Projet de loi Veil sur l'interruption volontaire de grossesse

13 novembre 1974
05m 06s
Réf. 00017

Notice

Résumé :

Sept ans après la promulgation de la loi sur la contraception, la Ministre de la Santé Simone Veil se prépare à défendre les 26 et 27 novembre 1974, devant les députés, un projet de loi sur l'interruption volontaire de grossesse, largement contesté.

Date de diffusion :
13 novembre 1974
Source :
ORTF (Collection: JT 20H )
Personnalité(s) :
Thèmes :

Éclairage

Si désormais en France chaque femme majeure ou mineure peut choisir d'interrompre sa grossesse si elle l'estime nécessaire - et ce quelle qu'en soit la raison - et voir les dépenses occasionnées prises en charge par l'Assurance maladie, il n'en a pas toujours été ainsi.

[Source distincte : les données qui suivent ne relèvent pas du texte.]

Lemma posting_date_shape_witness :
  extract_posting_date ascii_tables MoreExamples.posted_text = [] \/
  (forallb (raw_date_char ascii_tables)
     (extract_posting_date ascii_tables MoreExamples.posted_text) = true /\
   (6 <= length (extract_posting_date ascii_tables MoreExamples.posted_text)
      <= 10)%nat /\
   (first_search ascii_tables posting_patterns MoreExamples.posted_text
      <> None ->
    forallb (date_char ascii_tables)
      (extract_posting_date ascii_tables MoreExamples.posted_text) = true)).
Proof.
  apply (@posting_date_shape ascii_tables MoreExamples.posted_text).
  intros c v [].
Defined.


End ShapeFacts.
(** X16. A message stored with a null timestamp breaks the pages it falls
    on: the handler answers 500 instead of the page. *)
Theorem null_timestamp_fails_page (text_search : str → str → bool)
    (user : str) (page limit : Z) (start_date end_date keyword : option str)
    (st : db) :
  (1 ≤ page)%Z → (1 ≤ limit ≤ 100)%Z →
  Exists (λ d, d_timestamp d = None)
    (take (Z.to_nat limit)
       (drop (Z.to_nat ((page - 1) * limit))
          (sort_timestamp (-1)
             (filter (λ d, user_query text_search user start_date end_date
                             keyword d) (chats st))))) →
  ∃ detail,
    get_user_chats None None text_search user page limit
      start_date end_date keyword st = HTTPException 500 detail.
Proof.
  intros Hp [Hl1 Hl2] Hnull. unfold get_user_chats.
  rewrite !(proj2 (Z.leb_le _ _)) by lia.
  cbn [andb negb driver mbind py_bind]. rewrite take_take, Nat.min_id.
  unfold to_responses.
  destruct (to_responses_raises_from _ [] Hnull) as [e ->].
  cbn [mbind py_bind]. by eexists.
Qed.

Lemma null_timestamp_fails_page_witness :
  let chat :=
    {| user_id := lit "u"; message := lit "hello"; timestamp := None;
       conversation_id := None; metadata := None |} in
  let st := (store_chat None (lit "1") (lit "65f0") chat
               {| chats := []; summaries := [] |}).1 in
  ∃ detail,
    get_user_chats None None (λ _ _, true) (lit "u") 1 10 None None None st
    = HTTPException 500 detail.
Proof.
  intros chat st.
  apply (null_timestamp_fails_page (λ _ _, true) (lit "u") 1 10
           None None None st); [lia|lia|].
  vm_compute. by left.
Defined.

End retrieval_bounds.

(** ** Summaries, partial deletion, bulk insertion and date bounds *)

Section store_outcomes.
Import PyStr BackupSummary Main.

Déjà il a fallu attendre la loi Neuwirth du 28 décembre 1967, relative à la régulation des naissances, pour que la contraception soit autorisée et la loi du 4 décembre 1974 pour son remboursement par la Sécurité sociale.

Quant à la légalisation de l'interruption volontaire de grossesse (IVG), c‘est Simone Veil [1], Ministre de la Santé sous la présidence de Valéry Giscard d'Estaing, qui porte ce projet de loi sociétale particulièrement décrié.

Face à une Assemblée nationale quasi exclusivement masculine, elle doit mobiliser toute sa force de conviction, et notamment lors de son discours du 26 novembre 1974 devant les députés, pour que la loi du 17 janvier 1975, dite loi Veil, qui encadre la dépénalisation de l'avortement en France, soit adoptée : « Parmi ceux qui combattent aujourd'hui une éventuelle modification de la loi répressive, combien sont-ils ceux qui se sont préoccupés d'aider ces femmes dans leur détresse... aucune femme ne recourt de gaité de cœur à l'avortement » .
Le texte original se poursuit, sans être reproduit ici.